Quantitative evaluation of deep convolutional neural network-based image denoising for low-dose computed tomography.

Abstract

To minimize radiation risk, dose reduction is important in the diagnostic and therapeutic applications of computed tomography (CT). However, image noise degrades image quality owing to the reduced X-ray dose and a possible unacceptably reduced diagnostic performance. Deep learning approaches with convolutional neural networks (CNNs) have been proposed for natural image denoising; however, these approaches might introduce image blurring or loss of original gradients. The aim of this study was to compare the dose-dependent properties of a CNN-based denoising method for low-dose CT with those of other noise-reduction methods on unique CT noise-simulation images. To simulate a low-dose CT image, a Poisson noise distribution was introduced to normal-dose images while convoluting the CT unit-specific modulation transfer function. An abdominal CT of 100 images obtained from a public database was adopted, and simulated dose-reduction images were created from the original dose at equal 10-step dose-reduction intervals with a final dose of 1/100. These images were denoised using the denoising network structure of CNN (DnCNN) as the general CNN model and for transfer learning.
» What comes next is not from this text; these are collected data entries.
(** Whether [find_file_sector] takes the header at [s]. *)
Definition name_matches (disk : Z -> Z -> Z) (hdr name : Z) (m : mem) (s : Z) : bool :=
  strncmp (copy_in hdr (disk s) 512 m) (hdr + header_name) name (strnlen m name 0x100) =? 0.

Lemma parse_octal_ext n g g' i r :
  (forall j, i <= j < i + Z.of_nat n -> g j = g' j) -> parse_octal_from n g i r = parse_octal_from n g' i r.
Proof.
  revert i r. induction n as [|n IH]; intros i r E; cbn [parse_octal_from]; [done|].
  rewrite E by lia. destruct (_ && _); [|done]. apply IH. intros j Hj. apply E. lia.
Qed.

Lemma header_in_memory (disk : Z -> Z -> Z) s hdr m i : 0 <= i < 512 -> copy_in hdr (disk s) 512 m (hdr + i) = disk s i.
Proof. intros Hi. unfold copy_in. rewrite Z.add_simpl_l. split_ltb; cbn; done || lia. Qed.

Lemma find_from_spec disk hdr name len m headers n sector :
  archive disk sector headers -> (length headers < n)%nat ->
  exists s m', find_from disk n hdr name len sector m = Some (s, m') /\
    match find (fun s => strncmp (copy_in hdr (disk s) 512 m) (hdr + header_name) name len =? 0) headers with
    | Some s0 => s = s0 /\ m' = copy_in hdr (disk s0) 512 m
    | None => s = 0
    end.
Proof.
  revert n sector. induction headers as [|s0 rest IH]; intros n sector Ha Hn; (destruct n as [|n]; [cbn in Hn; lia|]);
    cbn [find_from archive find] in *.
  - rewrite header_in_memory by (unfold header_name; lia). rewrite Ha. cbn. by eexists _, _.
  - destruct Ha as (-> & Hne & Ha). rewrite header_in_memory by (unfold header_name; lia).
    destruct (Z.eqb_spec (disk sector header_name) 0) as [|_]; [done|].
    destruct (strncmp _ _ _ _ =? 0); [by eexists _, _|].
    assert (get_size (fun i => copy_in hdr (disk sector) 512 m (hdr + i)) = get_size (disk sector)) as ->.
    { unfold get_size, parse_octal. apply parse_octal_ext. intros j Hj. change (Z.of_nat (Z.to_nat 12)) with 12 in Hj.
      apply header_in_memory. unfold header_size. lia. }
    apply IH; [done|cbn in Hn; lia].
Qed.

(** [seek] to a byte of the file. *)
Lemma tar_seek_ok (s0 c cur sz off : Z) : 0 < s0 < 2147483648 -> 0 <= off < sz -> sz < 2147483648 ->
  tar_seek off {| header_sector := s0; current_sector := c; cursor := cur; size := sz |} =
    (1, {| header_sector := s0; current_sector := s0 + 1 + off / 512; cursor := off; size := sz |}).
Proof.
  intros Hs Ho Hz. unfold tar_seek. cbn [header_sector size]. rewrite (u32_small off) by (unfold is_u32; lia).
  destruct (Z.ltb_spec off 0), (Z.leb_spec sz off); cbn [orb]; try lia. unfold BYTES_PER_SECTOR.
  rewrite u32_small; [done|]. unfold is_u32. zdm.
Qed.

(** [open] of a name that is found, with a free file. *)
Lemma tar_open_found (disk : Z -> Z -> Z) fuel hdr name files m headers i s0 :
  archive disk root_sector headers -> (length headers < fuel)%nat -> alloc_file files = Some i ->
  find (name_matches disk hdr name m) headers = Some s0 -> 0 < s0 < 2147483648 -> 0 < get_size (disk s0) < 2147483648 ->
  tar_open disk fuel hdr name files m =
    Some (Some i, fun j => if j =? i then {| header_sector := s0; current_sector := s0 + 1; cursor := 0; size := get_size (disk s0) |} else files j,
          copy_in hdr (disk s0) 512 m).
Proof.
  intros Ha Hf Hi Hfind Hs0 Hsz. unfold tar_open. rewrite Hi. unfold find_file_sector.
  destruct (find_from_spec disk hdr name (strnlen m name 0x100) m headers fuel root_sector Ha Hf) as (s & m' & E & H).
  unfold name_matches in Hfind. rewrite Hfind in H. destruct H as [-> ->]. rewrite E. cbn [mbind option_bind].
  destruct (Z.eqb_spec s0 0); [lia|]. cbn [header_sector current_sector cursor].
  assert (get_size (fun k => copy_in hdr (disk s0) 512 m (hdr + k)) = get_size (disk s0)) as ->.
  { unfold get_size, parse_octal. apply parse_octal_ext. intros j Hj. change (Z.of_nat (Z.to_nat 12)) with 12 in Hj.
    apply header_in_memory. unfold header_size. lia. }
  unfold tar_seek. cbn [size header_sector]. rewrite u32_small by (unfold is_u32; lia).
  destruct (Z.leb_spec (get_size (disk s0)) 0); [lia|]. cbn [Z.ltb Z.compare orb snd].
  change (0 / BYTES_PER_SECTOR) with 0. rewrite Z.add_0_r.
  by rewrite u32_small by (unfold is_u32; lia).
Qed.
To evaluate the image quality, image similarities determined by the structural similarity index (SSIM) and peak signal-to-noise ratio (PSNR) were calculated for the denoised images. Significantly better denoising, in terms of SSIM and PSNR, was achieved by the DnCNN than by other image denoising methods, especially at the ultra-low-dose levels used to generate the 10% and 5% dose-equivalent images. Moreover, the developed CNN model can eliminate noise and maintain image sharpness at these dose levels and improve SSIM by approximately 10% from that of the original method. In contrast, under small dose-reduction conditions, this model also led to excessive smoothing of the images. In quantitative evaluations, the CNN denoising method improved the low-dose CT and prevented over-smoothing by tailoring the CNN model.